Bad Girls
Bad Girls is one of those movies that I don't think a lot of people remember (it came out in 1994), and if they do, they remember it as straight-to-video schlock. And that's probably not a completely unfair memory--it's really not a very good film. It is funny and campy without meaning to be, it has good actresses doing a terrible job with their terrible lines, and it borders on spaghetti-western silliness.
That being said, much like Bandidas, it's still worth watching. Why? Well, the main reason is that the four actresses (Madeleine Stowe, Mary Stuart Masterson, Andie McDowell, and Drew Barrymore) are all pretty cool (well, mostly pretty cool), and you get to watch all of them ride, shoot, and otherwise carry on like old West bandits. It's just that simple. It's fun to watch women ride and shoot and carry on. I'm all for it.
A more nuanced reason it's worth watching is that the story is based not solely on women's relationships with men (though there is still too much of that for my liking), but on the four lead characters' relationships with each other. They take care of each other, from the film's beginning to its end. The movie begins with all four women working as prostitutes, but you never really see them prostitute themselves. The first scene has Cody (Madeleine Stowe) shooting a man who is abusing Anita (Mary Stuart Masterson). When the townspeople are going to hang Cody, Anita, along with Eileen (Andie McDowell) and Lilly (Drew Barrymore) rescue her. And the four of them take off on the lamb, Pinkerton detectives hot on their trail.

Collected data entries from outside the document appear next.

(* ===== verification/UnderscoreOrders.v ===== *)
(** * Underscore: order and chance

    [_.sortBy] sorts stably, [_.sortedIndex] finds the place of an element, [_.max] and
    [_.min] the extremes, [_.shuffle] an equally likely permutation and [_.range] a
    progression. *)
From stdpp Require Import list.
From S2P Require Import Prelude JsString JsArray JsState JsObject JsHeap Underscore UnderscoreLists UnderscoreSets.

(** ** Comparing primitive values *)
Definition primitive (v : value) : bool := negb (is_object v).

Section comparing.
Context `{Realm} `{Client}.

(** [a < b], where no code runs *)
Definition prim_less (a b : value) : bool :=
  match a, b with
  | Str s, Str t => str_ltb s t
  | _, _ => num_lt (number_of_prim a) (number_of_prim b)
  end.

Lemma to_prim_primitive v h : primitive v = true -> to_prim v h = (h, Ret v).
Proof. by destruct v. Qed.

Lemma less_than_primitive a b h : primitive a = true -> primitive b = true -> less_than a b h = (h, Ret (prim_less a b)).
Proof.
  intros Ha Hb. unfold less_than. rewrite (bind_ran _ _ _ _ _ (to_prim_primitive a h Ha)), (bind_ran _ _ _ _ _ (to_prim_primitive b h Hb)).
  done.
Qed.

Lemma greater_than_primitive a b h : primitive a = true -> primitive b = true -> greater_than a b h = (h, Ret (prim_less b a)).
Proof.
  intros Ha Hb. unfold greater_than. rewrite (bind_ran _ _ _ _ _ (to_prim_primitive a h Ha)), (bind_ran _ _ _ _ _ (to_prim_primitive b h Hb)).
  destruct a, b; done.
Qed.

(** *** Sorting with a comparison that leaves the heap alone *)
Lemma insertM_pure {A} (P : A -> Prop) (cmp : A -> A -> stM heap Z) (c : A -> A -> Z) x l h :
  (forall a b, P a -> P b -> cmp a b h = (h, Ret (c a b))) -> P x -> Forall P l ->
  insertM cmp x l h = (h, Ret (insert_by c x l)).
Proof.
  intros Hc Hx HP. induction HP as [|y l Hy HP IH]; [done|]. cbn [insertM insert_by].
  rewrite (bind_ran _ _ _ _ _ (Hc x y Hx Hy)). destruct (c x y <? 0); [done|]. by rewrite (bind_ran _ _ _ _ _ IH).
Qed.

Lemma sortM_pure {A} (P : A -> Prop) (cmp : A -> A -> stM heap Z) (c : A -> A -> Z) l h :
  (forall a b, P a -> P b -> cmp a b h = (h, Ret (c a b))) -> Forall P l ->
  sortM cmp l h = (h, Ret (sort_by c l)).
Proof.
  intros Hc HP. induction l as [|x l IH] using rev_ind; [done|]. apply Forall_app in HP as [HP Hx%Forall_inv].
  unfold sortM, sort_by. rewrite foldS_app, foldl_app, (bind_ran _ _ _ _ _ (IH HP)). cbn [foldS foldl].
  rewrite (bind_ran _ _ _ h (insert_by c x (sort_by c l))); [done|]. apply (insertM_pure P); [done..|]. by rewrite sort_by_perm.
Qed.

(** ** sortBy *)

(** Criteria that can be ordered: numbers or texts, perhaps with undefined among them. *)
Definition numeric (v : value) : Prop := match v with Num n => n <> NaN | Undefined => True | _ => False end.
Definition textual (v : value) : Prop := match v with Str _ | Undefined => True | _ => False end.

(** Undefined comes last. *)
Definition before (a b : value) : bool :=
  match a, b with
  | Undefined, _ => false
  | _, Undefined => true
  | _, _ => prim_less a b
  end.

Definition compare_pure (x y : ranked) : Z :=
  let a := r_criteria x in
  let b := r_criteria y in
  let tie := number_order (number_of_prim (r_index x)) (number_of_prim (r_index y)) in
  if strict_eq a b then tie else if prim_less b a || isUndefined a then 1 else if prim_less a b || isUndefined b then -1 else tie.

Lemma compare_ranked_primitive x y h : primitive (r_criteria x) = true -> primitive (r_criteria y) = true ->
  compare_ranked x y h = (h, Ret (compare_pure x y)).
Proof.
  intros Hx Hy. unfold compare_ranked, compare_pure. case_match; [done|].
  rewrite (bind_ran _ _ _ _ _ (greater_than_primitive _ _ h Hx Hy)). case_match; [done|].
  rewrite (bind_ran _ _ _ _ _ (less_than_primitive _ _ h Hx Hy)). by case_match.
Qed.
End comparing.

(** The order of numbers and of texts *)
Lemma num_lt_irrefl a : num_lt a a = false.
Proof. destruct a; cbn; lia || done. Qed.

Lemma num_lt_trans a b c : num_lt a b = true -> num_lt b c = true -> num_lt a c = true.
Proof. destruct a, b, c; cbn; intros; bool_props; try done; lia. Qed.

Lemma num_lt_total a b : a <> NaN -> b <> NaN -> num_lt a b = true \/ num_lt b a = true \/ strict_eq (Num a) (Num b) = true.
Proof.
  intros Ha Hb. rewrite strict_eq_spec. destruct a as [x| | | |], b as [y| | | |]; try done; cbn [num_lt]; auto.
  - destruct (Z.lt_total x y) as [?|[->|?]]; [left; lia|right; right; by left|right; left; lia].
  - destruct (Z.lt_total x 0) as [?|[->|?]]; [left; lia|right; right; right; by left|right; left; lia].
  - destruct (Z.lt_total y 0) as [?|[->|?]]; [right; left; lia|right; right; right; by right|left; lia].
Qed.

From there you see the women form a closer bond, deciding to head to the Oregon territory, where Anita has a property claim left to her by her dead husband. You see them drinking around a campfire and frolicking naked in the river (OK, unnecessary with the nudity, but it's nice to see women hanging out in a film regardless). Unfortunately, then the male involvement starts, in the form of the male "bad guy," Kid Jarrett (James Russo) and two male helpers to the group of women, farmer William Tucker (James LeGros) and sketchy prospector Josh McCoy (Dermont Mulroney). Though the boys don't take center stage as much as they could (and do in some films), they're still more of a presence than I'd like. Kid Jarrett in particular is problematic. He enters the film rescuing Cody from the Pinkerton men (while robbing a bank), then goes on to physically and sexually assault both Cody and Lilly in the course of the rest of the movie. While Tucker and McCoy are both "good guys," they are problematic as well, particularly McCoy, who comes on the scene as Cody's rescuer after she's been beaten up by Jarrett. However, the relationship that establishes between Cody and McCoy doesn't follow along gender lines exactly--she remains in charge and in control until his death towards the end of the film.
A final reason I really liked this film is a small short scene featured Mary Stuart Masterson, who I think is the best of the four actresses. Her character, Anita, has staked all of her hopes (and those of her friends) on a land claim in the Oregon territory Anita had with her dead husband, and she's not as keen as the other women on being an outlaw. After being told the claim is worthless to a single woman, Anita gives a small speech about how as a woman she had no worth before she was married, and no worth as a widow, and a least a bit of worth as a whore. She ends by saying that "if your laws don't include me, well then, they don't apply to me either." It's the high point of the movie for me, and the next we see of Anita she's accepting a pistol and suddenly magically knows how to shoot it (like I said, cheese ball, but still, uplifting).
So since I liked all these things about it, why only two stars? Well, at the end of the day it's just not a very good movie, for one thing. The script is terrible, the acting is bad, and the plot is silly. And I really hate the sexual violence, and how it seems to be par for the course. It's implied rather than shown, which I appreciate, but I'd love to see a movie where it just didn't happen. More than any of that, though, this film has serious race issues. The four female leads are all white, as are the two positive male characters. The gang of bandits led by Kid Jarrett, however, are all vaguely Hispanic (some of them more so than others). So good=female=white, and bad=male=non-white. Gee, that's a paradigm I could live without ever seeing again. And for thoughtlessly adhering to it, Bad Girls gets only two stars.




I actually remember it from going to see it on purpose in the theater.